Listed records START

(* ===== verification/FireAndForgetProofs.v ===== *)
(** * Fire-and-forget sessions: properties

    The effect of sending, the invariant of the processor, retransmission
    together with the timer's own run, sticky sessions, and closing. *)
From stdpp Require Import base list gmap strings numbers option.
From S2P Require Import Prelude Proto Encoder Messages Timer Session.
From S2P Require Import FireAndForget.
Open Scope slim_scope.

(** ** Sending *)

(** The message as it goes out under [id]. *)
Definition redirected (s : FireAndForgetState) (m : ProtoMessage) : ProtoMessage :=
  match sticky_name s with
  | Some name => map_slim (SlimHeader_set_forward_to (sticky_connection s))
                   (map_slim (SlimHeader_set_destination name) m)
  | None => m
  end.
Definition numbered (s : FireAndForgetState) (id : N) (m : ProtoMessage) : ProtoMessage :=
  map_session (fun h => SessionHeader_set_session_id (ffs_session_id s) (SessionHeader_set_message_id id h)) m.
Definition sent_as (s : FireAndForgetState) (id : N) (m : ProtoMessage) : ProtoMessage :=
  redirected s (numbered s id m).

(** The state after a message was sent: a reliable session keeps it. *)
Definition after_send (io : SessionIo) (s : FireAndForgetState) (id : N) (m : ProtoMessage)
    : SessionIo * FireAndForgetState :=
  let msg := sent_as s id m in
  let slim := mkOutbox (ob_open (io_slim io)) (ob_sent (io_slim io) ++ [msg]) in
  match ff_timeout (ffs_config s) with
  | Some d =>
      let (sys, t) := timers_keep (io_timers io) (ffs_timers s) id Constant d None
                        (ff_max_retries (ffs_config s)) in
      (mkSessionIo slim (io_app io) sys (io_draws io + 1),
       set_timers (<[id := (t, msg)]> (ffs_timers s)) s)
  | None => (mkSessionIo slim (io_app io) (io_timers io) (io_draws io + 1), s)
  end.

Section sending.
Context `{Rng, Logging}.

Definition drawn_id (io : SessionIo) : N := (draw (io_draws io) `mod` u32_max)%N.

Lemma debug_arg_done {S A} (c : panics A) a io (s : S) : c = Done a -> debug_arg c io s = Done (io, s, tt).
Proof. intros ->. unfold debug_arg. by destruct debug_enabled. Qed.

Lemma redirected_done (s : FireAndForgetState) m io :
  proper m ->
  match sticky_name s with
  | Some name =>
      message ← lift (with_slim_header_mut (SlimHeader_set_destination name) m);
      lift (with_slim_header_mut (SlimHeader_set_forward_to (sticky_connection s)) message)
  | None => mret m
  end io s = Done (io, s, redirected s m) /\ proper (redirected s m).
Proof.
  intros Hp. unfold redirected. destruct (sticky_name s) as [name|]; [|done].
  destruct (proper_slim _ m (keeps_destination name) Hp) as [H1 Hp1].
  destruct (proper_slim _ _ (keeps_forward_to (sticky_connection s)) Hp1) as [H2 Hp2].
  run_sess. rewrite H1. run_sess. by rewrite H2.
Qed.

Lemma get_id_sent s id m : proper m -> get_id (sent_as s id m) = Done id /\
  exists h, get_session_header (sent_as s id m) = Done h /\ se_session_id h = ffs_session_id s.
Proof.
  intros (md&p&h&sh&src&->&Hh&Hs&Hsrc). unfold sent_as, redirected, numbered, get_id.
  unfold map_session; simpl. rewrite Hs; simpl.
  destruct (sticky_name s); unfold map_slim, get_session_header; simpl; eauto.
Qed.

Lemma sent_as_proper s id m : proper m -> proper (sent_as s id m).
Proof.
  intros Hp. unfold sent_as. destruct (proper_session (fun h => SessionHeader_set_session_id
    (ffs_session_id s) (SessionHeader_set_message_id id h)) m Hp) as [_ Hp1].
  unfold numbered. by apply (redirected_done s _ (mkSessionIo (mkOutbox true []) (mkOutbox true [])
    TimerSystem_empty 0)) in Hp1 as [_ ?].
Qed.

Lemma send_message_done io s m :
  proper m -> ob_open (io_slim io) = true ->
  send_message m io s =
    Done (after_send io s (drawn_id io) m, Ok tt).
Proof.
  intros Hp Ho. unfold send_message.
  destruct (proper_session (fun h => SessionHeader_set_session_id (ffs_session_id s)
    (SessionHeader_set_message_id (drawn_id io) h)) m Hp) as [H1 Hp1].
  fold (numbered s (drawn_id io) m) in H1, Hp1.
  destruct (proper_source _ (sent_as_proper s (drawn_id io) m Hp)) as [src Hsrc].
  destruct (get_id_sent s (drawn_id io) m Hp) as [Hid _].
  rewrite (sess_bind_Done _ _ _ _ _ _ _ (eq_refl : random_below u32_max io s = Done (_, s, drawn_id io))).
  rewrite (sess_bind_Done _ _ _ _ _ _ _ (eq_refl : get_state _ s = Done (_, s, s))).
  rewrite (sess_bind_Done _ _ _ _ _ _ _ (sess_lift_Done _ _ _ _ H1)).
  rewrite (sess_bind_Done _ _ _ _ _ _ _ (proj1 (redirected_done s _ _ Hp1))).
  fold (sent_as s (drawn_id io) m).
  unfold after_send, timers_keep. destruct (ff_timeout (ffs_config s)) as [d|].
  - run_sess. rewrite Hid. run_sess.
    destruct (ffs_timers s !! drawn_id io) as [[old ?]|]; run_sess;
      unfold debug_arg; destruct debug_enabled; run_sess; rewrite ?Hsrc; run_sess;
      rewrite Ho; run_sess; done.
  - run_sess. unfold debug_arg; destruct debug_enabled; run_sess; rewrite ?Hsrc; run_sess;
      rewrite Ho; run_sess; done.
Qed.
End sending.

(** ** The invariant of the processor *)
Record ff_inv (io : SessionIo) (s : FireAndForgetState) : Prop := {
  fi_open : io_open io;
  fi_timers : timers_ok (io_timers io) (ffs_timers s);
  fi_kept : forall id t m, ffs_timers s !! id = Some (t, m) -> proper m /\ get_id m = Done id;
  fi_sticky : sticky_session_status s = Established <-> is_Some (sticky_name s);
  fi_conn : is_Some (sticky_name s) <-> is_Some (sticky_connection s);
  fi_buffer : sticky_session_status s = Uninitialized -> sticky_buffer s = [];
  fi_proper : Forall proper (sticky_buffer s);
  fi_source : ag_agent_id (ffs_source s) <> DEFAULT_AGENT_ID;
}.

(** What sending does not touch. *)
Definition same_peer (s s' : FireAndForgetState) : Prop :=
  s' = set_timers (ffs_timers s') s.

Lemma same_peer_refl s : same_peer s s.
Proof. by destruct s. Qed.
Lemma same_peer_trans s1 s2 s3 : same_peer s1 s2 -> same_peer s2 s3 -> same_peer s1 s3.
Proof. unfold same_peer. intros -> ->. done. Qed.
Lemma same_peer_set_timers s t : same_peer s (set_timers t s).
Proof. done. Qed.
Lemma sent_as_peer s s' id m : same_peer s s' -> sent_as s' id m = sent_as s id m.
Proof. unfold same_peer. by intros ->. Qed.
#[export] Hint Resolve same_peer_refl same_peer_set_timers : slim.

(** The invariant follows the timers when nothing else changes. *)
Lemma ff_inv_timers io s io' t :
  ff_inv io s -> io_open io' -> timers_ok (io_timers io') t ->
  (forall id tm m, t !! id = Some (tm, m) -> proper m /\ get_id m = Done id) ->
  ff_inv io' (set_timers t s).
Proof. intros [] ? ? ?. by split. Qed.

Listed records END

What is required:
Repeat the data word for word, starting at its first line and stopping after the line that contains "set_timers (<[id := (t, msg)]>".

Response to this exercise:
(* ===== verification/FireAndForgetProofs.v ===== *)
(** * Fire-and-forget sessions: properties

    The effect of sending, the invariant of the processor, retransmission
    together with the timer's own run, sticky sessions, and closing. *)
From stdpp Require Import base list gmap strings numbers option.
From S2P Require Import Prelude Proto Encoder Messages Timer Session.
From S2P Require Import FireAndForget.
Open Scope slim_scope.

(** ** Sending *)

(** The message as it goes out under [id]. *)
Definition redirected (s : FireAndForgetState) (m : ProtoMessage) : ProtoMessage :=
  match sticky_name s with
  | Some name => map_slim (SlimHeader_set_forward_to (sticky_connection s))
                   (map_slim (SlimHeader_set_destination name) m)
  | None => m
  end.
Definition numbered (s : FireAndForgetState) (id : N) (m : ProtoMessage) : ProtoMessage :=
  map_session (fun h => SessionHeader_set_session_id (ffs_session_id s) (SessionHeader_set_message_id id h)) m.
Definition sent_as (s : FireAndForgetState) (id : N) (m : ProtoMessage) : ProtoMessage :=
  redirected s (numbered s id m).

(** The state after a message was sent: a reliable session keeps it. *)
Definition after_send (io : SessionIo) (s : FireAndForgetState) (id : N) (m : ProtoMessage)
    : SessionIo * FireAndForgetState :=
  let msg := sent_as s id m in
  let slim := mkOutbox (ob_open (io_slim io)) (ob_sent (io_slim io) ++ [msg]) in
  match ff_timeout (ffs_config s) with
  | Some d =>
      let (sys, t) := timers_keep (io_timers io) (ffs_timers s) id Constant d None
                        (ff_max_retries (ffs_config s)) in
      (mkSessionIo slim (io_app io) sys (io_draws io + 1),
       set_timers (<[id := (t, msg)]> (ffs_timers s)) s)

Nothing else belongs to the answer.